Faria’s research concerns the cost–effectiveness of health and care interventions, to help inform healthcare policy and clinical guidelines.

1) My alarm goes off…

At 7am. I am not a morning person, so I am lucky that my husband brings me breakfast. I finally get up and rush to be ready and out by 7.45am, to catch the train to York.

2) I’m responsible for…

Doing good quality research that helps inform decisions. My work is varied but centers around cost–effectiveness analysis; I develop cost–effectiveness models, analyze individual level data (often to inform a cost–effectiveness model) and review literature (again, often to inform a cost–effectiveness model…you may spot a theme here!).

3) My typical day…

Starts by getting a cup of tea to energize me to go through my emails. I then start working on my projects. Lately, I have been building a cost–effectiveness model to compare protocols to find people with familial hypercholesterolemia. I’m also working on a project to improve the health and wellbeing of people with leprosy wounds in low- and middle-income countries. This has required a lot of reading on leprosy wounds as well as on the methods to conduct cost–effectiveness analyses in lower income settings.

4) The strangest thing that has happened…

I was attacked by a goose when I was walking to one of the University’s cafes!

5) The best part of my job…

Is learning all the time – there are no two projects that are alike. Every time that I work on a model, on individual patient data or on a review, I always learn something new.

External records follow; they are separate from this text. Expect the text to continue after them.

Lemma calls_keep_connecting : forall calls t, state t = Connecting ->
  snd (exec (map Call calls) t) = [] /\
  state (fst (exec (map Call calls) t)) = Connecting /\
  socket (fst (exec (map Call calls) t)) = socket t /\
  (running t = false -> running (fst (exec (map Call calls) t)) = false).
Proof.
  induction calls as [|c calls IH]; intros t St; [cbn; auto|].
  cbn [map]. rewrite exec_cons, step_call. cbn [fst snd app].
  destruct (IH (apply_call c t)) as (E & S1 & K & R); [destruct c; exact St|].
  rewrite E, S1, K. repeat split; [destruct c; reflexivity|].
  intros Rf. apply R. destruct c; [reflexivity | exact Rf].
Qed.

(** X9. A [stop] that arrives while the worker is still connecting is not
    lost: after a successful connect the worker emits [connected_ok], and at
    its first loop test [closed], without writing any of the queued
    commands. *)
Theorem stop_while_connecting_closes_at_first_test :
  forall (t : thread) (before after : list call) (s : send_outcome)
         (r : recv_outcome) (rest : list action),
    state t = Connecting ->
    let script := Call CallStop :: map Call before
                    ++ Io (Connect ConnectOk) :: map Call after
                    ++ Io (Tick s r) :: rest in
    snd (exec script t) = [EConnectedOk; EClosed] /\
    state (fst (exec script t)) = Closed /\
    wire (fst (exec script t)) = [].
Proof.
  intros t before after s r rest St script. subst script.
  rewrite exec_cons, step_call. cbn [fst snd app apply_call].
  rewrite exec_app.
  destruct (calls_keep_connecting before (stop t) St) as (E & S1 & _ & R1).
  specialize (R1 eq_refl).
  set (t1 := fst (exec (map Call before) (stop t))) in *.
  rewrite E. cbn [fst snd app].
  rewrite exec_cons, step_io.
  assert (C : io (Connect ConnectOk) t1 =
              (set_state Connected
                 (set_connected true (set_socket (Some fresh_sock) t1)),
               [EConnectedOk])).
  { clear E. unfold_run. rewrite S1. reflexivity. }
  rewrite C. cbn [fst snd].
  set (t2 := set_state Connected
               (set_connected true (set_socket (Some fresh_sock) t1))) in *.
  rewrite exec_app.
  destruct (calls_keep_stopped after t2 eq_refl R1) as (E2 & S2 & R2).
  set (t3 := fst (exec (map Call after) t2)) in *.
  rewrite E2. cbn [fst snd app].
  destruct (stopped_exec (Io (Tick s r) :: rest) t3 S2 R2) as (W & _).
  rewrite W.
  assert (W3 : wire t3 = []).
  { clear - t3. subst t3.
    assert (G : forall calls u, wire (fst (exec (map Call calls) u)) = wire u).
    { induction calls as [|c calls IH]; intros u; [reflexivity|].
      cbn [map]. rewrite exec_cons, step_call. cbn [fst]. rewrite IH.
      destruct c; reflexivity. }
    rewrite G. reflexivity. }
  rewrite W3.
  rewrite exec_cons, step_io.
  assert (T : io (Tick s r) t3 = teardown t3).
  { clear E E2 W W3 C. unfold_run. rewrite S2, R2. reflexivity. }
  rewrite T.
  destruct (teardown_closes t3) as (E3 & S3).
  destruct (exec_idle rest (fst (teardown t3))) as (E4 & _ & S4);
    [right; left; exact S3|].
  cbn [fst snd]. rewrite E3, E4, S4, S3. repeat split.
Qed.

Lemma step_socket : forall a t sk,
  state t = Connected -> socket t = Some sk -> is_closed sk = false ->
  (state (fst (step a t)) = Connected /\
   exists sk', socket (fst (step a t)) = Some sk' /\ is_closed sk' = false) \/
  (state (fst (step a t)) = Closed /\ socket_closed (fst (step a t)) = true).
Proof.
  intros a [h p k rn cn q st] sk St K C; cbn in St, K. subst.
  destruct a as [[o|s r]|[|cmd]];
    try (left; split; [reflexivity|]; exists sk; split; [reflexivity|exact C]).
  unfold_run; unfold socket_closed; cbn.
  destruct rn; cbn; [|auto].
  destruct q as [|cmd rest]; cbn.
  - destruct r as [[|b d]| |e]; cbn;
      try match goal with |- context [json_loads ?x] => destruct (json_loads x); cbn end;
      first [ left; split; [reflexivity|]; eexists; split; [reflexivity|exact C]
            | right; auto ].
  - destruct s as [|e']; cbn; [|auto].
    destruct r as [[|b d]| |e]; cbn;
      try match goal with |- context [json_loads ?x] => destruct (json_loads x); cbn end;
      first [ left; split; [reflexivity|]; eexists; split; [reflexivity|exact C]
            | right; auto ].
Qed.
(** ** Moves to an empty column *)

(** The handler asks nothing of the selected cards: whatever they are, they
    become the column that was clicked. *)
Lemma handleEmptyColumnClick_result s gs sel sourceCol destCol (colIdx : nat) :
  gameState s = Some gs -> selectedCards s = Some sel ->
  tableau gs !! colIndex sel = Some sourceCol ->
  tableau gs !! colIdx = Some destCol -> colIndex sel <> colIdx ->
  handleEmptyColumnClick colIdx s
  = Returns
      {| gameState :=
           Some {| tableau :=
                     <[colIdx := drop (cardIndex sel) sourceCol]>
                       (<[colIndex sel := exposeTop (take (cardIndex sel) sourceCol)]>
                          (tableau gs));
                   stock := stock gs;
                   foundations := foundations gs;
                   moves := moves gs + 1;
                   score := score gs - 1 |};
         selectedCards := None;
         gameWon := gameWon s |} [].
Proof.
  intros Hgs Hsel Hsrc Hdst Hne. unfold handleEmptyColumnClick.
  rewrite Hgs, Hsel, Hsrc.
  by rewrite (moveToEmpty_inserts _ _ _ _ _ _ _ Hne Hsrc Hdst).
Qed.

(** C8.  With a movable sequence selected, a click on an empty column moves
    the whole selected suffix there: the source column keeps the cards below
    it with its new top card face up, the clicked column becomes the moving
    cards, the other columns stay, the move is counted and paid for and the
    selection is cleared.  No rank or suit is looked at; [isValidMove] itself
    answers false for a destination without a card. *)
Theorem handleEmptyColumnClick_moves s gs sel sourceCol (colIdx : nat) :
  gameState s = Some gs -> selectedCards s = Some sel ->
  tableau gs !! colIndex sel = Some sourceCol ->
  canMoveSequence (drop (cardIndex sel) sourceCol) = true ->
  tableau gs !! colIdx = Some [] ->
  handleEmptyColumnClick colIdx s
  = Returns
      {| gameState :=
           Some {| tableau :=
                     <[colIdx := drop (cardIndex sel) sourceCol]>
                       (<[colIndex sel := exposeTop (take (cardIndex sel) sourceCol)]>
                          (tableau gs));
                   stock := stock gs;
                   foundations := foundations gs;
                   moves := moves gs + 1;
                   score := score gs - 1 |};
         selectedCards := None;
         gameWon := gameWon s |} []
  /\ isValidMove (drop (cardIndex sel) sourceCol) (last []) = false.
Proof.
  intros Hgs Hsel Hsrc Hmovable Hempty. split.
  - apply (handleEmptyColumnClick_result s gs sel sourceCol []); try done.
    intros Heq. rewrite Heq, Hempty in Hsrc. simplify_eq.
    by rewrite drop_nil in Hmovable.
  - by destruct (drop _ _).
Qed.
(** * Shallow embedding of the sprite-extraction pipeline of code-py-samurai

    Python modules embedded here:
    - tools/pipeline/frame_order.py       (distance matrix, ordering, ping-pong)
    - tools/pipeline/phase1_extract.py    (grid assignment, cell merging)
    - tools/pipeline/extract_grid_cells.py (separator line centres)
    - tools/pipeline/extract_orochi.py    (best line subset)
    - tools/phase56_normalize_assemble.py (frame normalisation)

    Python floats are embedded as exact rationals [Q] wherever the claims
    are about the ordering of computed quantities; the frame normaliser,
    whose behaviour depends on NaN and infinities, uses primitive floats. *)

From Stdlib Require Import List ZArith QArith Lia Permutation Bool Sorted.
From Stdlib Require Import Qabs Qround Floats Lqa.
Import ListNotations.

Open Scope Z_scope.

(** ** Python exceptions and a small error monad *)

Inductive exc : Type :=
| IndexError
| ValueError
| OverflowError
| ZeroDivisionError
| MemoryError
| DecompressionBombError  (** PIL.Image.DecompressionBombError *)
| OutOfFuel.  (** the fuel of a [while] loop ran out (modelling only) *)

Inductive result (A : Type) : Type :=
| Ok : A -> result A
| Err : exc -> result A.
Arguments Ok {A} _.
Arguments Err {A} _.

Definition bind {A B} (m : result A) (k : A -> result B) : result B :=
  match m with
  | Ok a => k a
  | Err e => Err e
  end.

Notation "x <- m ;; k" := (bind m (fun x => k))
  (at level 61, m at next level, right associativity).

(** [for x in xs: body] threading a state through a body that may raise. *)
Fixpoint fold_res {A B} (f : A -> B -> result A) (xs : list B) (a : A)
  : result A :=
  match xs with
  | [] => Ok a
  | x :: t => a' <- f a x ;; fold_res f t a'
  end.

(** Python's [lst[i]] for a non-negative index. *)
Definition py_get {A} (l : list A) (i : nat) : result A :=
  match nth_error l i with
  | Some v => Ok v
  | None => Err IndexError
  end.

(** Python's [lst[i]] for any integer index (negative counts from the end). *)
Definition py_index {A} (l : list A) (i : Z) : result A :=
  if i <? 0 then
    (if Z.of_nat (length l) + i <? 0 then Err IndexError
     else py_get l (Z.to_nat (Z.of_nat (length l) + i)))
  else py_get l (Z.to_nat i).

(** Strict comparison of rationals as a boolean, Python's [a < b]. *)
Definition Qltb (a b : Q) : bool := negb (Qle_bool b a).

(** ** frame_order.py *)

(** [round_up_to_multiple(value, multiple)]; [//] by zero raises. *)
Definition round_up_to_multiple (value multiple : Z) : result Z :=
  if multiple =? 0 then Err ZeroDivisionError
  else Ok ((value + multiple - 1) / multiple * multiple).

(** A distance matrix ([np.ndarray] of shape (n, n)) as a list of rows. *)
Definition matrix := list (list Q).

(** [D[i][j]]. *)
Definition getD (D : matrix) (i j : nat) : result Q :=
  row <- py_get D i ;; py_get row j.

(** [path_length]: [sum(D[path[i]][path[i+1]] for i in range(len(path)-1))],
    summed left to right from 0. *)
Fixpoint path_length_from (D : matrix) (acc : Q) (path : list nat)
  : result Q :=
  match path with
  | a :: ((b :: _) as t) =>
      d <- getD D a b ;; path_length_from D (acc + d)%Q t
  | _ => Ok acc
  end.

Definition path_length (D : matrix) (path : list nat) : result Q :=
  path_length_from D 0%Q path.

(** [best[:i] + best[i : j + 1][::-1] + best[j + 1 :]]. *)
Definition reverse_segment (best : list nat) (i j : nat) : list nat :=
  firstn i best ++ rev (firstn (S j - i) (skipn i best)) ++ skipn (S j) best.

(** State of the 2-opt [while] loop body: [(best, best_len, improved)]. *)
Definition topt_state : Type := (list nat * Q * bool)%type.

(** Body of the inner [for j] loop. *)
Definition two_opt_inner (D : matrix) (i : nat) (st : topt_state) (j : nat)
  : result topt_state :=
  let '(best, best_len, improved) := st in
  let candidate := reverse_segment best i j in
  cand_len <- path_length D candidate ;;
  if Qltb cand_len best_len then Ok (candidate, cand_len, true)
  else Ok st.

(** Body of the outer [for i] loop:
    [for j in range(i + 1, len(best) - 1)]. *)
Definition two_opt_outer (D : matrix) (st : topt_state) (i : nat)
  : result topt_state :=
  let '(best, _, _) := st in
  fold_res (two_opt_inner D i) (seq (S i) (length best - S (S i))) st.

(** One pass: [improved = False; for i in range(1, len(best) - 2): ...]. *)
Definition two_opt_pass (D : matrix) (best : list nat) (best_len : Q)
  : result topt_state :=
  fold_res (two_opt_outer D) (seq 1 (length best - 3)) (best, best_len, false).

(** [while improved: ...] with explicit fuel. *)
Fixpoint two_opt_loop (fuel : nat) (D : matrix) (best : list nat)
  (best_len : Q) : result (list nat) :=
  match fuel with
  | O => Err OutOfFuel
  | S fuel' =>
      st <- two_opt_pass D best best_len ;;
      let '(best', best_len', improved) := st in
      if improved then two_opt_loop fuel' D best' best_len' else Ok best'
  end.

Definition two_opt_improve (fuel : nat) (D : matrix) (path : list nat)
  : result (list nat) :=
  best_len <- path_length D path ;; two_opt_loop fuel D path best_len.

(** [lst[i] = v] for a non-negative index (raises out of range). *)
Fixpoint list_set {A} (l : list A) (i : nat) (v : A) : list A :=
  match l, i with
  | [], _ => []
  | _ :: t, O => v :: t
  | x :: t, S i' => x :: list_set t i' v
  end.

Definition py_set {A} (l : list A) (i : nat) (v : A) : result (list A) :=
  if Nat.ltb i (length l) then Ok (list_set l i v) else Err IndexError.

(** [D[i][j] = v] on a 2-D array. *)
Definition set2 (D : matrix) (i j : nat) (v : Q) : result matrix :=
  row <- py_get D i ;; row' <- py_set row j v ;; py_set D i row'.

(** [np.zeros((n, n))]. *)
Definition zeros (n : nat) : matrix := repeat (repeat 0%Q n) n.

Definition sumQ (l : list Q) : Q := fold_left Qplus l 0%Q.

(** [float(np.mean(np.abs(a - b)))] for two aligned (same-shape, flattened)
    fields. Fields of different shapes make numpy raise; an empty field
    would make numpy return NaN, while [Qdiv] by 0 gives 0 here (the theorems
    below only use fields with at least one pixel). *)
Definition mad (a b : list Q) : Q :=
  (sumQ (map (fun '(u, v) => Qabs (u - v)) (combine a b))
   / inject_Z (Z.of_nat (length a)))%Q.

Definition mean_abs_diff (a b : list Q) : result Q :=
  if Nat.eqb (length a) (length b) then Ok (mad a b) else Err ValueError.

(** [compute_distance_matrix(dts)]. *)
Definition cdm_inner (dts : list (list Q)) (i : nat) (D : matrix) (j : nat)
  : result matrix :=
  a <- py_get dts i ;; b <- py_get dts j ;;
  d <- mean_abs_diff a b ;;
  D1 <- set2 D i j d ;; set2 D1 j i d.

Definition compute_distance_matrix (dts : list (list Q)) : result matrix :=
  let n := length dts in
  fold_res
    (fun D i => fold_res (cdm_inner dts i) (seq (S i) (n - S i)) D)
    (seq 0 n) (zeros n).

(** [find_farthest_pair(D)]: state [(best_d, best)]. *)
Definition ffp_inner (D : matrix) (i : nat) (st : Q * (nat * nat)) (j : nat)
  : result (Q * (nat * nat)) :=
  let '(best_d, best) := st in
  d <- getD D i j ;;
  if Qltb best_d d then Ok (d, (i, j)) else Ok st.

Definition find_farthest_pair (D : matrix) : result (nat * nat) :=
  let n := length D in
  st <- fold_res
          (fun st i => fold_res (ffp_inner D i) (seq (S i) (n - S i)) st)
          (seq 0 n) ((-1)%Q, (0%nat, 1%nat)) ;;
  Ok (snd st).

(** [min(remaining, key=lambda x: D[current][x])]: the first element with
    the least key, in iteration order. A set of small non-negative ints
    iterates in ascending order in CPython, so [remaining] is kept as an
    ascending list. *)
Fixpoint min_by_from (D : matrix) (current best : nat) (best_key : Q)
  (xs : list nat) : result nat :=
  match xs with
  | [] => Ok best
  | x :: t =>
      k <- getD D current x ;;
      if Qltb k best_key then min_by_from D current x k t
      else min_by_from D current best best_key t
  end.

Definition min_by (D : matrix) (current : nat) (xs : list nat) : result nat :=
  match xs with
  | [] => Err ValueError
  | x :: t => k <- getD D current x ;; min_by_from D current x k t
  end.

(** [remaining.remove(x)]. *)
Definition set_remove (x : nat) (s : list nat) : list nat :=
  filter (fun y => negb (Nat.eqb y x)) s.

(** [while remaining: ...] of [nearest_neighbor_path]; each iteration removes
    one element, so [length remaining] iterations suffice. *)
Fixpoint nn_loop (fuel : nat) (D : matrix) (current : nat)
  (remaining path : list nat) : result (list nat) :=
  match remaining with
  | [] => Ok path
  | _ :: _ =>
      match fuel with
      | O => Err OutOfFuel
      | S fuel' =>
          nearest <- min_by D current remaining ;;
          nn_loop fuel' D nearest (set_remove nearest remaining)
            (path ++ [nearest])
      end
  end.

Definition nearest_neighbor_path (D : matrix) (start end_ : nat)
  : result (list nat) :=
  let n := length D in
  let remaining :=
    filter (fun x => negb (Nat.eqb x start) && negb (Nat.eqb x end_))
      (seq 0 n) in
  path <- nn_loop (length remaining) D start remaining [start] ;;
  Ok (path ++ [end_]).

Definition order_frames (fuel : nat) (D : matrix) : result (list nat) :=
  ac <- find_farthest_pair D ;;
  path <- nearest_neighbor_path D (fst ac) (snd ac) ;;
  two_opt_improve fuel D path.

(** Python's [round(x)] on a finite value: round half to even. *)
Definition py_round (q : Q) : Z :=
  let f := Qfloor q in
  match Qcompare (q - inject_Z f) (1 # 2) with
  | Lt => f
  | Gt => f + 1
  | Eq => if Z.even f then f else f + 1
  end.

(** [range(b)] for an integer [b]. *)
Definition zrange (b : Z) : list Z := map Z.of_nat (seq 0 (Z.to_nat b)).

Definition Qdivz (a b : Z) : Q := (inject_Z a / inject_Z b)%Q.

(** [select_ping_pong(ordered, cycle_length)]. *)
Definition select_ping_pong (ordered : list nat) (cycle_length : Z)
  : result (list nat) :=
  let n := Z.of_nat (length ordered) in
  if n <=? cycle_length then Ok ordered
  else if cycle_length =? 3 then
    let mid := py_round (Qdivz (n - 1) 2) in
    a <- py_index ordered 0 ;; b <- py_index ordered mid ;;
    c <- py_index ordered (-1) ;; Ok [a; b; c]
  else if cycle_length =? 4 then
    let b1_pos := py_round (Qdivz (n - 1) 3) in
    let b2_pos := py_round (Qdivz (2 * (n - 1)) 3) in
    a <- py_index ordered 0 ;; b1 <- py_index ordered b1_pos ;;
    c <- py_index ordered (-1) ;; b2 <- py_index ordered b2_pos ;;
    Ok [a; b1; c; b2]
  else
    let half := cycle_length / 2 in
    outbound <- fold_res
      (fun acc k =>
         let pos := if 1 <? half then py_round (Qdivz (k * (n - 1)) (half - 1))
                    else 0 in
         v <- py_index ordered pos ;; Ok (acc ++ [v]))
      (zrange half) [] ;;
    inbound <- fold_res
      (fun acc k =>
         let pos := py_round (inject_Z (n - 1)
                              - Qdivz (k * (n - 1)) (cycle_length - half))%Q in
         idx <- py_index ordered pos ;;
         if existsb (Nat.eqb idx) outbound then Ok acc else Ok (acc ++ [idx]))
      (zrange (cycle_length - half)) [] ;;
    Ok (outbound ++ inbound).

6) The worst part of my job…

It’s really hard to say. My job is brilliant! One thing that could be better, and hopefully is not too difficult to change, is the process of submitting manuscripts to journals. We all spend a lot of time formatting documents, updating referencing styles, moving tables to separate documents…could journals and publishers get together and decide on one set of standardized guidelines?

7) After work…

I travel back home to join my husband for dinner. After dinner, we usually just relax with Netflix, but sometimes I’m out again at meetings as a Parish Councilor for my village.  

8) I always wanted to be

A scholar, to learn something new every day and to help improve people’s lives. I pretty much achieved my dream!